Territorio | 16 aprile 2026, 10:18

Dal Trofeo Binda di Cittiglio alle scuole: sicurezza, ambiente e giovani al centro dei prossimi appuntamenti

Primo appuntamento il 17 aprile in sala comunale con "Scuola Sicura", poi il 28 sulla pista ciclabile Cittiglio-Laveno con "Km Green" e a maggio doppio appuntamento, con "Pedala in Sicurezza", il 5 a Cuveglio e il 19 maggio sul piazzale delle poste cittigliese

(foto Ossola)

(foto Ossola)

A poche settimane dal week end che ha riportato il grande ciclismo femminile internazionale sulle strade delle Valli del Verbano, il Trofeo Alfredo Binda - Comune di Cittiglio prosegue il proprio percorso con una nuova serie di iniziative dedicate a scuola, ambiente e sicurezza. Un calendario che dà continuità al lavoro sviluppato nelle settimane precedenti alle gare e che vede ancora una volta protagonisti studenti, insegnanti e istituzioni locali, in un progetto che affianca all’evento sportivo un’attività educativa diffusa sul territorio.

Il primo appuntamento è in programma domani, venerdì 17 aprile, a Cittiglio presso la Sala Comunale, con l’incontro “Scuola Sicura”, rivolto agli studenti dell’Istituto Giovanni XXIII e realizzato con il supporto dei Vigili del Fuoco di Varese.

Martedì 28 aprile sarà invece la volta del progetto ambientale “KM Green” lungo la pista ciclabile Cittiglio–Laveno.

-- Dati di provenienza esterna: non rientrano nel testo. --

(* ===== verification/Users.v ===== *)
(** * Users: app/services/user_service.py without the listing, and app/core/cache.py

    A user carries a [token_version]; every token names the version it was issued for, so
    that increasing it revokes them all.  Cached listings are invalidated by a version
    counter in Redis.  Redis is taken to be reachable: the branches for [RedisError] are
    reached only by a value of the wrong kind. *)

From S2P Require Import Prelude Py Effects Schema Settings Orm AuditTrail JobQueue Tenancy.

(** ** Plain Redis keys *)

(** INCR: a missing key counts from 0 and has no expiry; [None] when the value is not a
    number. *)
Definition incr (now : Z) (k : string) (r : Redis) : option Z * Redis :=
  match live_key now k r with
  | None => (Some 1, r <| r_keys ::= <[k := (RInt 1, None)]> |>)
  | Some (RInt n) =>
      (Some (n + 1), r <| r_keys ::= <[k := (RInt (n + 1), default None (snd <$> r_keys r !! k))]> |>)
  | Some (RUsersPage _ _) => (None, r)
  end.

(** EXPIRE on an existing key. *)
Definition expire (now : Z) (k : string) (ttl_us : Z) (r : Redis) : Redis :=
  match live_key now k r with
  | Some v => set_ex k v ttl_us now r
  | None => r
  end.

Section Cache.
Context `{Config}.

Definition get_json_cache (key : string) : PyM (option redis_value) :=
  now <- now_utc ;; asks (fun w => live_key now key (w_redis w)).

Definition set_json_cache (key : string) (value : redis_value) (ttl_seconds : Z) : PyM unit :=
  now <- now_utc ;; redis_ (set_ex key value (timedelta_seconds ttl_seconds) now).

Definition get_cache_version (version_key : string) : PyM Z :=
  now <- now_utc ;;
  cached_version <- asks (fun w => live_key now version_key (w_redis w)) ;;
  match cached_version with
  | None => ret 0
  | Some (RInt n) => ret n
  | Some (RUsersPage _ _) => raise (ValueError "invalid literal for int()")
  end.

Definition increment_cache_version (version_key : string) : PyM (option Z) :=
  now <- now_utc ;; redis (incr now version_key).
End Cache.

(** ** Users *)

Definition USERS_LIST_CACHE_NAMESPACE : string := "users:list:v1".
Definition USERS_LIST_CACHE_VERSION_SUFFIX : string := "users:list:version".

Definition build_users_list_cache_version_key (tenant_id : Z) : string :=
  (build_tenant_cache_prefix tenant_id ++ ":" ++ USERS_LIST_CACHE_VERSION_SUFFIX)%string.

(** [UserRole] *)
Inductive UserRole : Type :=
  | role_user
  | role_admin
  | role_platform_admin.
Definition role_value (r : UserRole) : string :=
  match r with
  | role_user => "user"
  | role_admin => "admin"
  | role_platform_admin => "platform_admin"
  end.

(** [UserAdminUpdate] and [UserSelfUpdate]: the outer option is whether the member was
    sent, the inner one whether it is null. *)
Record UserAdminUpdate : Type := MkUserAdminUpdate {
  uau_email : option (option string);
  uau_is_active : option (option bool);
  uau_role : option (option UserRole) }.

Definition UserSelfUpdate (u : UserAdminUpdate) : UserAdminUpdate :=
  MkUserAdminUpdate (uau_email u) None None.

Definition UserRead_of (u : User) : UserRead :=
  MkUserRead (usr_id u) (usr_email u) (usr_is_active u) (usr_role u) (usr_is_demo_user u).

Section Users.
Context `{Config}.

Definition invalidate_users_list_cache (tenant_id : Z) : PyM unit :=
  increment_cache_version (build_users_list_cache_version_key tenant_id) ;;; ret tt.

Definition increment_user_token_version (user : User) : PyM User :=
  let user := user <| usr_token_version ::= Z.add 1 |> in
  save user ;;;
  commit ;;;
  user <- refresh user ;;
  invalidate_users_list_cache (usr_tenant_id user) ;;;
  ret user.

Definition get_user_by_id (user_id tenant_id : Z) : PyM (option User) :=
  find_pk user_id (fun u => usr_tenant_id u =? tenant_id).

(** [setattr] of one member; the columns are NOT NULL. *)
Definition set_column {A} (column : string) (v : option (option A)) (set : A -> User -> User)
    (u : User) : Result Exn User :=
  match v with
  | None => Ok u
  | Some None => Raise (IntegrityError column)
  | Some (Some a) => Ok (set a u)
  end.

Definition updated_user (u : UserAdminUpdate) (user : User) : Result Exn User :=
  match set_column "email" (uau_email u) (fun v r => r <| usr_email := v |>) user with
  | Raise e => Raise e
  | Ok r =>
      match set_column "is_active" (uau_is_active u) (fun v r => r <| usr_is_active := v |>) r with
      | Raise e => Raise e
      | Ok r => set_column "role" (uau_role u) (fun v r => r <| usr_role := role_value v |>) r
      end
  end.

(** ["role" in update_data and update_data["role"] != user.role] *)
Definition should_invalidate_tokens (u : UserAdminUpdate) (user : User) : bool :=
  match uau_role u with
  | Some (Some r) => negb (String.eqb (role_value r) (usr_role user))
  | Some None => true
  | None => false
  end.

(** The flush that checks the columns comes with the commit or instead of it. *)
Definition update_user (user : User) (user_update : UserAdminUpdate) (do_commit : bool)
    : PyM User :=
  updated <- lift_result (updated_user user_update user) ;;
  let updated := if should_invalidate_tokens user_update user
                 then updated <| usr_token_version ::= Z.add 1 |> else updated in
  db_update updated ;;;
  if do_commit then
    commit ;;;
    updated <- refresh updated ;;
    invalidate_users_list_cache (usr_tenant_id updated) ;;;
    ret updated
  else ret updated.

(** [db.delete(user)]: the reset tokens go with the user (a cascade of the ORM), and so do
    the uploaded files (ON DELETE CASCADE). *)
Definition delete_user (user : User) (do_commit : bool) : PyM unit :=
  let tenant_id := usr_tenant_id user in
  delete_where (fun t => prt_user_id t =? usr_id user) ;;;
  db_delete user ;;;
  delete_where (fun f => upl_owner_id f =? usr_id user) ;;;
  if do_commit then commit ;;; invalidate_users_list_cache tenant_id else ret tt.

(** The common part of [deactivate_user] and [activate_user]. *)
Definition set_user_activity (change : User -> User) (user_id tenant_id : Z) (do_commit : bool)
    : PyM (option User) :=
  user <- get_user_by_id user_id tenant_id ;;
  match user with
  | None => ret None
  | Some u =>
      let u := change u in
      save u ;;;
      if do_commit then
        commit ;;;
        u <- refresh u ;;
        invalidate_users_list_cache tenant_id ;;;
        ret (Some u)
      else ret (Some u)
  end.

Definition deactivate_user : Z -> Z -> bool -> PyM (option User) :=
  set_user_activity (fun u => u <| usr_is_active := false |> <| usr_token_version ::= Z.add 1 |>).

Definition activate_user : Z -> Z -> bool -> PyM (option User) :=
  set_user_activity (fun u => u <| usr_is_active := true |>).
End Users.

Un’iniziativa che coinvolgerà direttamente gli studenti nella realizzazione di contenuti e podcast dedicati ai temi della sostenibilità, con l’obiettivo di raccontare in modo concreto come piccoli comportamenti quotidiani possano contribuire alla tutela dell’ambiente.

Il progetto “Pedala, Pedala… in Sicurezza!” si concluderà poi con due giornate dedicate all’educazione stradale: martedì 5 maggio a Cuveglio, presso il piazzale del mercato, e martedì 19 maggio a Cittiglio, presso il piazzale delle Poste. In entrambe le occasioni gli alunni delle scuole primarie saranno impegnati in prove pratiche su strada, affiancati dalle Forze dell'Ordine e dalla Protezione Civile di Cittiglio.

«Il percorso che abbiamo costruito in questi anni – spiega Mario Minervino, presidente della Cycling Sport Promotion – non si ferma al giorno della gara. Dopo aver visto sulle nostre strade le migliori atlete del mondo, torniamo a lavorare con i ragazzi e con le scuole, perché è da lì che nasce la cultura della sicurezza, del rispetto e dell’ambiente».